Tokenized Treasuries Surge to Record $4.2B as Crypto Investors Seek Stability
Ondo Finance, BlackRock-Securitize, and Superstate lead growth, while Hashnote’s USYC faces declines amid DeFi headwinds.
As crypto markets continue to experience volatility, investors are increasingly parking funds in tokenized U.S. Treasuries, pushing their total market cap to an all-time high of $4.2 billion, according to rwa.xyz data.
Over the past six weeks, the market capitalization of tokenized Treasury products has grown by $800 million, reflecting heightened demand for lower-risk, yield-bearing assets as digital asset prices decline.
Ondo Finance’s (ONDO) offerings, including the short-term bond-backed OUSG and USDY tokens, have surged 53% in value to nearly $1 billion. BlackRock and Securitize’s BUIDL token has also expanded significantly, rising 25% to surpass $800 million. Franklin Templeton’s BENJI token increased 16% to $687 million, while Superstate’s USTB climbed more than 63% to reach $363 million.
However, not all tokenized treasuries have benefited. Hashnote’s USYC token saw its market cap shrink by over 20% to $900 million. The decline was largely driven by instability in the DeFi protocol Usual, whose USD0 stablecoin—primarily backed by USYC—plummeted from a $1.8 billion peak in January to below $1 billion.

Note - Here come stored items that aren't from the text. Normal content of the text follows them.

(** X12: starting to edit a row while another edit is open replaces the
    session: the result is the one of starting from the state before the
    first edit, so the earlier draft is gone. *)
Theorem startEditing_replaces (σ : State) (first todo : Ref) (t : Task.t)
    (draft : JsString) :
  heap σ !! todo = Some t →
  startEditing todo (set_editingTitle draft (startEditing first σ))
  = startEditing todo σ ∧
  editingTaskId (startEditing todo σ) = Some (Task.id t) ∧
  editingTitle (startEditing todo σ) = Task.title t.
Proof.
  intros Ht. unfold startEditing at 1 3 4 5.
  assert (heap (set_editingTitle draft (startEditing first σ)) = heap σ) as ->.
  { unfold startEditing. by destruct (heap σ !! first). }
  rewrite Ht. split; [|done].
  unfold startEditing. by destruct (heap σ !! first).
Qed.

Lemma startEditing_replaces_witness :
  editingTaskId (startEditing 0 Scene.editing_C) = Some 1%Z ∧
  editingTitle (startEditing 0 Scene.editing_C) = js "A".
Proof.
  destruct (startEditing_replaces Scene.two 1 0 Ex.task_A (js "C!"))
    as (Heq & Hid & Htitle).
  - reflexivity.
  - unfold Scene.editing_C. rewrite Heq. exact (conj Hid Htitle).
Defined.

(** X13: [saveEdit] reads the completion flag from the task object at the
    call, so while a toggle of the task is pending the PUT of the save
    carries the negated flag, whether or not the toggle is rolled back
    later. *)
Theorem saveEdit_after_toggle (σ : State) (todo : Ref) (t : Task.t) :
  heap σ !! todo = Some t →
  put_body (saveEdit todo (state_of (toggleTodoStatus todo σ)))
  = Some (Fields (editingTitle σ) (Task.description t)
            (negb (Task.is_completed t))).
Proof.
  intros Ht. rewrite (toggleTodoStatus_state σ todo t Ht).
  unfold saveEdit. simpl. by rewrite (insert_live _ _ t _ Ht).
Qed.

Lemma saveEdit_after_toggle_witness :
  put_body (saveEdit 1 (state_of (toggleTodoStatus 1 Scene.editing_C)))
  = Some (Fields (js "C!") (Some (js "later")) true).
Proof. by apply (saveEdit_after_toggle Scene.editing_C 1 Scene.task_C). Defined.

(** ** What events and responses leave alone *)


Lemma objects_elem (h : list Task.t) (l : list Ref) (r : Ref) (t : Task.t) :
  r ∈ l → h !! r = Some t → t ∈ objects h l.
Proof.
  intros Hin Ht. induction l as [|r' l IH]; [by apply elem_of_nil in Hin|].
  rewrite objects_cons. apply elem_of_cons in Hin as [->|Hin].
  - rewrite Ht. by left.
  - destruct (h !! r'); [right|]; by apply IH.
Qed.


(** X15: a PUT or DELETE that an event of the page issues addresses a task
    of the list: the id in its path is the id of a task the list holds when
    the handler is called. *)
Theorem request_target_listed (e : Event) (σ : State) (id : Id) :
  bound e σ →
  request_target (dispatch e σ) = Some id →
  ∃ t, t ∈ tasks σ ∧ Task.id t = id.
Proof.
  intros Hb Hreq. destruct e as [s| |todo|s|todo| |todo|todo c]; simpl in *;
    try discriminate Hreq.
  - unfold addTask in Hreq. by destruct (trim _).
  - unfold toggleTodoStatus in Hreq.
    destruct (heap σ !! todo) as [t|] eqn:Ht; [|done].
    injection Hreq as <-. exists t. split; [|done]. by apply (objects_elem _ _ todo).
  - destruct Hb as [Hin _]. unfold saveEdit in Hreq.
    destruct (heap σ !! todo) as [t|] eqn:Ht; [|done].
    injection Hreq as <-. exists t. split; [|done]. by apply (objects_elem _ _ todo).
  - destruct Hb as [Hin _].
    destruct (heap σ !! todo) as [t|] eqn:Ht; [|done].
    destruct c; [|done]. injection Hreq as <-.
    exists t. split; [|done]. by apply (objects_elem _ _ todo).
Qed.

Lemma request_target_listed_witness :
  request_target (dispatch (ClickDelete 1 true) Scene.two) = Some 2%Z ∧
  ∃ t, t ∈ tasks Scene.two ∧ Task.id t = 2%Z.
Proof.
  split; [reflexivity|].
  apply (request_target_listed (ClickDelete 1 true) Scene.two 2).
  - split; [right; left|]. intros (t & _ & Hid). discriminate Hid.
  - reflexivity.
Defined.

“The growth of tokenized Treasury products during the recent crypto downturn mirrors traditional financial trends, where investors shift from riskier assets to U.S. government bonds in uncertain times,” said Brian Choe, head of research at rwa.xyz, in a statement to CoinDesk.

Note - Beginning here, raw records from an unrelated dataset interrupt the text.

(** * RatOS init: service registry and process supervisor

    A shallow embedding of the service supervisor of [ratos-init.c]
    (the file with the [services] table, [parse_service_file],
    [start_service], [stop_service], [handle_reaped] and [main]) and the
    properties of its natural-language specification.

    C strings are lists of characters without the terminating NUL, the
    [services] table is a list whose length is [nservices], and the calls
    into the kernel are threaded through an explicit process state that
    carries the children of the process, an oracle for what the
    environment does next, and the trace of the calls made so far. *)

From Stdlib Require Import ZArith Ascii String Lia.
From stdpp Require Import base list.

Open Scope Z_scope.

(** ** C strings *)

Definition cstring := list ascii.

Definition lit (s : string) : cstring := list_ascii_of_string s.
#[global] Arguments lit : simpl never.

Definition NUL : ascii := "000"%char.
Definition LF : ascii := "010"%char.
Definition CR : ascii := "013"%char.
Definition TAB : ascii := "009"%char.
Definition SPACE : ascii := " "%char.

Definition code (c : ascii) : Z := Z.of_N (N_of_ascii c).

(** The bytes of a buffer that the C string functions see: everything
    before the first NUL. *)
Fixpoint cstr (buf : list ascii) : cstring :=
  match buf with
  | [] => []
  | c :: rest => if Ascii.eqb c NUL then [] else c :: cstr rest
  end.

(** [tolower] in the C locale. *)
Definition tolower (c : ascii) : ascii :=
  if (65 <=? code c) && (code c <=? 90)
  then ascii_of_N (N_of_ascii c + 32)
  else c.

(** [strcasecmp]: the difference of the first pair of characters that
    differ after lower-casing, 0 when there is none. *)
Fixpoint strcasecmp (a b : cstring) : Z :=
  match a, b with
  | [], [] => 0
  | [], d :: _ => 0 - code (tolower d)
  | c :: _, [] => code (tolower c)
  | c :: a', d :: b' =>
      if Ascii.eqb (tolower c) (tolower d) then strcasecmp a' b'
      else code (tolower c) - code (tolower d)
  end.

(** [strchr(line, c)] and the zero stored at the place found: the text
    before the first [c] and the text after it. *)
Fixpoint strchr_split (c : ascii) (s : cstring) : option (cstring * cstring) :=
  match s with
  | [] => None
  | d :: rest =>
      if Ascii.eqb d c then Some ([], rest)
      else match strchr_split c rest with
           | Some (k, v) => Some (d :: k, v)
           | None => None
           end
  end.

(** [strncpy(dst, src, n)] into a buffer of more than [n] bytes whose
    byte [n] is zero: the string left in [dst] is the first [n]
    characters of [src] (shorter sources are padded with zeros, so
    nothing of the earlier content survives). *)
Definition strncpy (n : nat) (src : cstring) : cstring := take n src.
#[global] Arguments strncpy : simpl never.

(** [strdup(s)]: a pointer to a copy of [s]. The heap of the model does
    not run out, so the pointer is never NULL. *)
Definition strdup (s : cstring) : option cstring := Some s.

(** [snprintf(dst, size, ...)] keeps at most [size - 1] characters. *)
Definition snprintf (size : nat) (formatted : cstring) : cstring :=
  take (size - 1) formatted.
#[global] Arguments snprintf : simpl never.

(** *** [trim] *)

Definition is_blank (c : ascii) : bool :=
  Ascii.eqb c SPACE || Ascii.eqb c TAB.

Definition is_trailing (c : ascii) : bool :=
  Ascii.eqb c LF || Ascii.eqb c CR || Ascii.eqb c SPACE || Ascii.eqb c TAB.

(** The first loop of [trim]: step over leading spaces and tabs. *)
Fixpoint skip_blank (s : cstring) : cstring :=
  match s with
  | c :: rest => if is_blank c then skip_blank rest else s
  | [] => []
  end.

(** The second loop of [trim]: move [end] back over trailing newlines,
    carriage returns, spaces and tabs, and end the string there. *)
Fixpoint cut_trailing (s : cstring) : cstring :=
  match s with
  | [] => []
  | c :: rest =>
      match cut_trailing rest with
      | [] => if is_trailing c then [] else [c]
      | kept => c :: kept
      end
  end.

Definition trim (s : cstring) : cstring := cut_trailing (skip_blank s).

(** ** The service table *)

Definition MAX_SVC : nat := 128.
Definition MAX_LINE : nat := 1024.
Definition LOGDIR : cstring := lit "/var/log".

Inductive restart_t := R_NO | R_ON_FAILURE | R_ALWAYS.

Record service := {
  name : cstring;              (* char name[128] *)
  execcmd : option cstring;    (* char *execcmd, NULL is None *)
  restart : restart_t;
  pid : Z;
  running : bool;
  logfile : cstring;           (* char logfile[256] *)
}.

#[global] Instance restart_t_eq_dec : EqDecision restart_t.
Proof. solve_decision. Defined.

(** ** Reading a service file *)

(** [fgets(line, size, f)] on the unread rest of the file: at most
    [size - 1] characters, stopping after a newline; NULL at end of
    file. *)
Fixpoint fgets_chars (room : nat) (f : list ascii) : list ascii * list ascii :=
  match room, f with
  | S k, c :: rest =>
      if Ascii.eqb c LF then ([c], rest)
      else let '(l, r) := fgets_chars k rest in (c :: l, r)
  | _, _ => ([], f)
  end.

Definition fgets (size : nat) (f : list ascii) : option (list ascii * list ascii) :=
  match f with
  | [] => None
  | _ => Some (fgets_chars (size - 1) f)
  end.

(** The three local buffers of [parse_service_file]. *)
Record bufs := {
  b_name : cstring;      (* char name[128] = "" *)
  b_exec : cstring;      (* char exec[MAX_LINE] = "" *)
  b_restart : cstring;   (* char restart[MAX_LINE] = "no" *)
}.

Definition bufs_init : bufs :=
  {| b_name := []; b_exec := []; b_restart := lit "no" |}.

Definition key_is (key : cstring) (lower mixed : string) : bool :=
  (strcasecmp key (lit lower) =? 0) || (strcasecmp key (lit mixed) =? 0).

(** The body of the [while (fgets(...))] loop. *)
Definition parse_line (line : list ascii) (b : bufs) : bufs :=
  match strchr_split "="%char (cstr line) with
  | None => b
  | Some (k, v) =>
      let key := trim k in
      let val := trim v in
      if key_is key "name" "Name" then
        {| b_name := strncpy (128 - 1) val; b_exec := b_exec b; b_restart := b_restart b |}
      else if key_is key "execstart" "ExecStart" then
        {| b_name := b_name b; b_exec := strncpy (MAX_LINE - 1) val; b_restart := b_restart b |}
      else if key_is key "restart" "Restart" then
        {| b_name := b_name b; b_exec := b_exec b; b_restart := strncpy (MAX_LINE - 1) val |}
      else b
  end.

(** The loop itself; every [fgets] that succeeds consumes at least one
    character, so [length f] rounds of fuel reach the end of the file. *)
Fixpoint parse_loop (fuel : nat) (f : list ascii) (b : bufs) : bufs :=
  match fuel with
  | O => b
  | S k =>
      match fgets MAX_LINE f with
      | None => b
      | Some (line, f') => parse_loop k f' (parse_line line b)
      end
  end.

Definition parse_bufs (f : list ascii) : bufs :=
  parse_loop (length f) f bufs_init.

Definition restart_of (r : cstring) : restart_t :=
  if strcasecmp r (lit "always") =? 0 then R_ALWAYS
  else if strcasecmp r (lit "on-failure") =? 0 then R_ON_FAILURE
  else R_NO.

(** The entry written at [services[nservices]] (lines 90-97). *)
Definition make_service (b : bufs) : service :=
  let n := strncpy (128 - 1) (b_name b) in
  {| name := n;
     execcmd := strdup (b_exec b);
     restart := restart_of (b_restart b);
     pid := 0;
     running := false;
     logfile := snprintf 256 (LOGDIR ++ lit "/" ++ n ++ lit ".log") |}.

(** [parse_service_file(path)]: [file] is what [fopen(path, "r")] gives,
    [None] when it fails; [svcs] is the table, [nservices] its length. *)
Definition parse_service_file (file : option (list ascii)) (svcs : list service)
  : list service :=
  match file with
  | None => svcs
  | Some f =>
      let b := parse_bufs f in
      if bool_decide (b_name b = []) || bool_decide (b_exec b = []) then svcs
      else if bool_decide (MAX_SVC ≤ length svcs)%nat then svcs
      else svcs ++ [make_service b]
  end.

Choe pointed out that between November and January, stablecoins outpaced tokenized treasuries in growth as crypto markets rallied. However, since February’s market correction, the trend has reversed, with tokenized treasuries growing at a faster pace.
“This suggests that rather than exiting the ecosystem entirely, investors are repositioning funds into safer assets with yield potential, waiting for market conditions to improve,” Choe concluded.